* **Supplied data**
------------------------------------------------------------------------

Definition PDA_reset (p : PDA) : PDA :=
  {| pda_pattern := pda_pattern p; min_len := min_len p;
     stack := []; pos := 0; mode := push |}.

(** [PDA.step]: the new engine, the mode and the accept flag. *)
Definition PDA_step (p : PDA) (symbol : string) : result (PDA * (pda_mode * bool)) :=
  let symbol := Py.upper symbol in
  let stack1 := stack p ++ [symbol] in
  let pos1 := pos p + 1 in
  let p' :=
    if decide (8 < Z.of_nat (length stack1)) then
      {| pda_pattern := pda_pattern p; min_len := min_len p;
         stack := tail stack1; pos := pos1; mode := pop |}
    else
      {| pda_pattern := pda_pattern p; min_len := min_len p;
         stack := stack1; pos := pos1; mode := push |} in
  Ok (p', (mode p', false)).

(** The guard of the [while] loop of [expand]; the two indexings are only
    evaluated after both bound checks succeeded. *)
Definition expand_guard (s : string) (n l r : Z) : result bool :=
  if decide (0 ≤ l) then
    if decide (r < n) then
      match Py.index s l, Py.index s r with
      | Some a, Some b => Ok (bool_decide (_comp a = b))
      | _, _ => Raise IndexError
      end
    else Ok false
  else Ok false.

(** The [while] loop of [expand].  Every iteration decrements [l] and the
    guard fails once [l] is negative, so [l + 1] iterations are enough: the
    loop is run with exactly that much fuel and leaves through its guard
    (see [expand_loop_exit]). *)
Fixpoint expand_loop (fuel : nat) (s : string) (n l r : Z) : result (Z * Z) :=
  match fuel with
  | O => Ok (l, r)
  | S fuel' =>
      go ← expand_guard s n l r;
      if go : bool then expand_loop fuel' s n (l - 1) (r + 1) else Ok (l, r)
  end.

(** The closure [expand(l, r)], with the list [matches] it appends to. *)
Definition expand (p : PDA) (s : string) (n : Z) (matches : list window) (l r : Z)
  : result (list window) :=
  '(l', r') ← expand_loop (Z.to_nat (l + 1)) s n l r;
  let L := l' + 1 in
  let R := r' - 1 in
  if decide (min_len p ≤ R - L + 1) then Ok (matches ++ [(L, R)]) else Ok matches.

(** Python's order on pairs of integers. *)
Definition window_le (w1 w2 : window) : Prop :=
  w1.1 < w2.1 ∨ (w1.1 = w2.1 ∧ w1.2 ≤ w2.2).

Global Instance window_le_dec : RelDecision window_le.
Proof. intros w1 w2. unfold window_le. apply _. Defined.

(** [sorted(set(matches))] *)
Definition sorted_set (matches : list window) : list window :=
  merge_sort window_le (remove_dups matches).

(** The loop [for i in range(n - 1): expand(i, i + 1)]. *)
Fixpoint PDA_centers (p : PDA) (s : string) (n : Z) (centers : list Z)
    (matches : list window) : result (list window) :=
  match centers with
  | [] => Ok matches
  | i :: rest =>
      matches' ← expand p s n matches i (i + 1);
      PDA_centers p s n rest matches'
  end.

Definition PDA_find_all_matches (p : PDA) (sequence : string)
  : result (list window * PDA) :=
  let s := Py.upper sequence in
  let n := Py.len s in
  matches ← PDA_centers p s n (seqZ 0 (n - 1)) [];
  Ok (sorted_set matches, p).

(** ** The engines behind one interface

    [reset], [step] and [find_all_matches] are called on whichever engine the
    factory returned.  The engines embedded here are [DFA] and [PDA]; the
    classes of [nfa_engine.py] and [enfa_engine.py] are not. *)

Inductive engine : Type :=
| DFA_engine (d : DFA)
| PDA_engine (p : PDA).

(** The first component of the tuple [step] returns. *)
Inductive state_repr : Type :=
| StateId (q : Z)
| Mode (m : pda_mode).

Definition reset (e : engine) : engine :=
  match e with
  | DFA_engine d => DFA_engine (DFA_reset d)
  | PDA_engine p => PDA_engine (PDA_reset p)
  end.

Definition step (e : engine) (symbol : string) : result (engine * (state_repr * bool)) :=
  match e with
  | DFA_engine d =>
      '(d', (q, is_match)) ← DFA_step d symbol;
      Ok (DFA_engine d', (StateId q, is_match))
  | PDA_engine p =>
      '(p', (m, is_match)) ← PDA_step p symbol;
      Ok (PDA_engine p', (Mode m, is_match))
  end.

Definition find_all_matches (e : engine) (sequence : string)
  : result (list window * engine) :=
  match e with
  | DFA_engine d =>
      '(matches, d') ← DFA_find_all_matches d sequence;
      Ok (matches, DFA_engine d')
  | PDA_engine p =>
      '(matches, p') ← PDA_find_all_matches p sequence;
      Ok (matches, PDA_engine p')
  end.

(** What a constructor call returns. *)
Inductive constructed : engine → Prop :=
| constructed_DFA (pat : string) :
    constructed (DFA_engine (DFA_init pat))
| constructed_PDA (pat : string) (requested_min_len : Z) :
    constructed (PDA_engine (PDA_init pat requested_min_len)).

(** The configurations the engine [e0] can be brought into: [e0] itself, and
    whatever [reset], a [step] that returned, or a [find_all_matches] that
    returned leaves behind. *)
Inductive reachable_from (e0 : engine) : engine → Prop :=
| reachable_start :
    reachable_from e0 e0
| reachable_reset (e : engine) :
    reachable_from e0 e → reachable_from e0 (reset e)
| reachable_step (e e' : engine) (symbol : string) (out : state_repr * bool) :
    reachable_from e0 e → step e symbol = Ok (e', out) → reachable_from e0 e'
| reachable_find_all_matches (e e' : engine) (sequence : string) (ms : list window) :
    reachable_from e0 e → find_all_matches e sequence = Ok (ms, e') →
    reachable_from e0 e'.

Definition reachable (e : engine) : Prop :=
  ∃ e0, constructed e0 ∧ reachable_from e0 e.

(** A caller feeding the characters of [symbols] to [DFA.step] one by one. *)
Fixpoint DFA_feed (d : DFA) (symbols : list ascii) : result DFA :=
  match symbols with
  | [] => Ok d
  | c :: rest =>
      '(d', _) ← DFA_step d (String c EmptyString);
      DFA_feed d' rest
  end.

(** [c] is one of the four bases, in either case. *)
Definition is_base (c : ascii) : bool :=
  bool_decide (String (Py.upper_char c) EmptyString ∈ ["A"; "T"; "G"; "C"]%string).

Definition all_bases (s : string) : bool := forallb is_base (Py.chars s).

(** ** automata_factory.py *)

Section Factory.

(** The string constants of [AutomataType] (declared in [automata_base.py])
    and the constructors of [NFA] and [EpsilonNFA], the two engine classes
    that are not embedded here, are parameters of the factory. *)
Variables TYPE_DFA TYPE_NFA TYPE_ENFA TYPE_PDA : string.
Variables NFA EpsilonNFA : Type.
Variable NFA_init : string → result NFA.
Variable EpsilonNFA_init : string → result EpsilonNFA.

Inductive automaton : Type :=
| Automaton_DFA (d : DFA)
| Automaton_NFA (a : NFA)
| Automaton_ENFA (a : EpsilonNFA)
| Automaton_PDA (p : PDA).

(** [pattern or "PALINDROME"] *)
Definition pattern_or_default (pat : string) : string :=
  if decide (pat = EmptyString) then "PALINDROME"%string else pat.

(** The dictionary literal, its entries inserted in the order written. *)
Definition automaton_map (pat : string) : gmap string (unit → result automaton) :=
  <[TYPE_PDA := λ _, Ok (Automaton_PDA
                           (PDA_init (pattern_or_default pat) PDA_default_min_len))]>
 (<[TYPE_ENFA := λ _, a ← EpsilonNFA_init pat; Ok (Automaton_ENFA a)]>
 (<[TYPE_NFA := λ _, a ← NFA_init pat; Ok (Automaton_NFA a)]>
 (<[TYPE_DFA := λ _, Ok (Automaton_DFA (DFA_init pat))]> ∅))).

------------------------------------------------------------------------

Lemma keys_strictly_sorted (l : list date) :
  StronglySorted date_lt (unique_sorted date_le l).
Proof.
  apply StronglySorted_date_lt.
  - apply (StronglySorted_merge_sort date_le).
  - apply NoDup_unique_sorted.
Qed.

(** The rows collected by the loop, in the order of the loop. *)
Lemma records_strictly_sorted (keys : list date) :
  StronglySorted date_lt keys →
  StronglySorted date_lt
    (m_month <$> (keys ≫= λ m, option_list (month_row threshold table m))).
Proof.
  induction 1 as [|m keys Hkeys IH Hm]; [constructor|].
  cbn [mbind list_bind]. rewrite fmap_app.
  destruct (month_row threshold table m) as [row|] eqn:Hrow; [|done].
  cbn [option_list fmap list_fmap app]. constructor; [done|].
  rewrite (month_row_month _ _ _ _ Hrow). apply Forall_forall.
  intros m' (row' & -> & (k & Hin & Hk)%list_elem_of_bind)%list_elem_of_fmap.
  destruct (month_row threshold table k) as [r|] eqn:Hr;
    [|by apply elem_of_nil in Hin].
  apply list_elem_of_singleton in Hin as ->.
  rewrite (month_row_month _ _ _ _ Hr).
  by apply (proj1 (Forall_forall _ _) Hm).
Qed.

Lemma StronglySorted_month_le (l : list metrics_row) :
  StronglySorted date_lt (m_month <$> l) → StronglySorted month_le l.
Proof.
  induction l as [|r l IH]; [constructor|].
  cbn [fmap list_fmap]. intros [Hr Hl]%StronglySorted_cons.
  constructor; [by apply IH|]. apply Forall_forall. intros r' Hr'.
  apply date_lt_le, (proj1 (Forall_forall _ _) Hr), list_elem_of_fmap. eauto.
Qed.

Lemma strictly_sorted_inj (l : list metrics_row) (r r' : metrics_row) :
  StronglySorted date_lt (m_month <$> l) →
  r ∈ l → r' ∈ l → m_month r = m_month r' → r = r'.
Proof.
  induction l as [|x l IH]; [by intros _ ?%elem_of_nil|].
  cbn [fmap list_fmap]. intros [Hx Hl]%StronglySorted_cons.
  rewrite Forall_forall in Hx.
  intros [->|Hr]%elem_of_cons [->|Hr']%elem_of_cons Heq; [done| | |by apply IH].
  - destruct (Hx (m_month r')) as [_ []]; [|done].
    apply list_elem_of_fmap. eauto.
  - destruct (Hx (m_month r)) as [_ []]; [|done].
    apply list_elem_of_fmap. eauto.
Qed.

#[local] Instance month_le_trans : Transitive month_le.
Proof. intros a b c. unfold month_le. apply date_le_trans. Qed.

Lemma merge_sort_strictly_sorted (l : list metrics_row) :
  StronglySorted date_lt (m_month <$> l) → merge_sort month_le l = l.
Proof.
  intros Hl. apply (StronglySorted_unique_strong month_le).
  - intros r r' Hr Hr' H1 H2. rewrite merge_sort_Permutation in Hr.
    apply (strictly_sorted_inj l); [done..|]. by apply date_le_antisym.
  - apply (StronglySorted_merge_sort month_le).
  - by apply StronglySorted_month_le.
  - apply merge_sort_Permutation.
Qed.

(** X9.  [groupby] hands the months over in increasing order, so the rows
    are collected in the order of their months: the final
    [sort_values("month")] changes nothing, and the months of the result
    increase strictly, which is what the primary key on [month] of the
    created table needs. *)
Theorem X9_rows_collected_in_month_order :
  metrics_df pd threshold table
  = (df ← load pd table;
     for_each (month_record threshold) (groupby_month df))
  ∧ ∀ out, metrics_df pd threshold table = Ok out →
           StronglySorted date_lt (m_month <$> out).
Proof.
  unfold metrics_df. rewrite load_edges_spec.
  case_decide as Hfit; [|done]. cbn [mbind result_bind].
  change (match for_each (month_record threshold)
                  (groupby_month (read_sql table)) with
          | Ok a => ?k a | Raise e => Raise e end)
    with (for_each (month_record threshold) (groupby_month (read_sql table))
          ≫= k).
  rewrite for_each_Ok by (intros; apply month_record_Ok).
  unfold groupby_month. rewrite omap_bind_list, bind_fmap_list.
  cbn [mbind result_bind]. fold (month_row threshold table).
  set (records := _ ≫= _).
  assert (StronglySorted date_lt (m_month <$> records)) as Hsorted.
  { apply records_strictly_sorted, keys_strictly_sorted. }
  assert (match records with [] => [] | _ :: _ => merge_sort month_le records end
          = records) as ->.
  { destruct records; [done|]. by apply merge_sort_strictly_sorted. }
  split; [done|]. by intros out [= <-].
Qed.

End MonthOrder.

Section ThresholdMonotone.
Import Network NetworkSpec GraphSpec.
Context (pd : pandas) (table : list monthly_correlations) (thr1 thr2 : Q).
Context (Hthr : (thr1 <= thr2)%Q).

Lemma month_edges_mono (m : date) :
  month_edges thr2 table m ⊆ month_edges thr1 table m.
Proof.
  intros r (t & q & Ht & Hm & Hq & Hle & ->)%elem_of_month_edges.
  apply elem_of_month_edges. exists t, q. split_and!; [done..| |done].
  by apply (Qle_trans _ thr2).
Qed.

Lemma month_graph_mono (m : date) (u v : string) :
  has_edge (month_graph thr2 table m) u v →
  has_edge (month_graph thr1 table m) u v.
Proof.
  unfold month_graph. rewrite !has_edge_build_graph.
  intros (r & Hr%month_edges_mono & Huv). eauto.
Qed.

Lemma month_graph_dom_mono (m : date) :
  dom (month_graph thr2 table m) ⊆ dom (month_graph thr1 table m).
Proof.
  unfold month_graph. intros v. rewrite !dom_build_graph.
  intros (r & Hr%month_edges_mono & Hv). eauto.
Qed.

------------------------------------------------------------------------

* **What is required**
The lines above from the one containing "Definition PDA_reset (p" through the one containing "(** The [while]" are to be set down exactly, and no others.

* **Solution to the exercise**
Definition PDA_reset (p : PDA) : PDA :=
  {| pda_pattern := pda_pattern p; min_len := min_len p;
     stack := []; pos := 0; mode := push |}.

(** [PDA.step]: the new engine, the mode and the accept flag. *)
Definition PDA_step (p : PDA) (symbol : string) : result (PDA * (pda_mode * bool)) :=
  let symbol := Py.upper symbol in
  let stack1 := stack p ++ [symbol] in
  let pos1 := pos p + 1 in
  let p' :=
    if decide (8 < Z.of_nat (length stack1)) then
      {| pda_pattern := pda_pattern p; min_len := min_len p;
         stack := tail stack1; pos := pos1; mode := pop |}
    else
      {| pda_pattern := pda_pattern p; min_len := min_len p;
         stack := stack1; pos := pos1; mode := push |} in
  Ok (p', (mode p', false)).

(** The guard of the [while] loop of [expand]; the two indexings are only
    evaluated after both bound checks succeeded. *)
Definition expand_guard (s : string) (n l r : Z) : result bool :=
  if decide (0 ≤ l) then
    if decide (r < n) then
      match Py.index s l, Py.index s r with
      | Some a, Some b => Ok (bool_decide (_comp a = b))
      | _, _ => Raise IndexError
      end
    else Ok false
  else Ok false.

(** The [while] loop of [expand].  Every iteration decrements [l] and the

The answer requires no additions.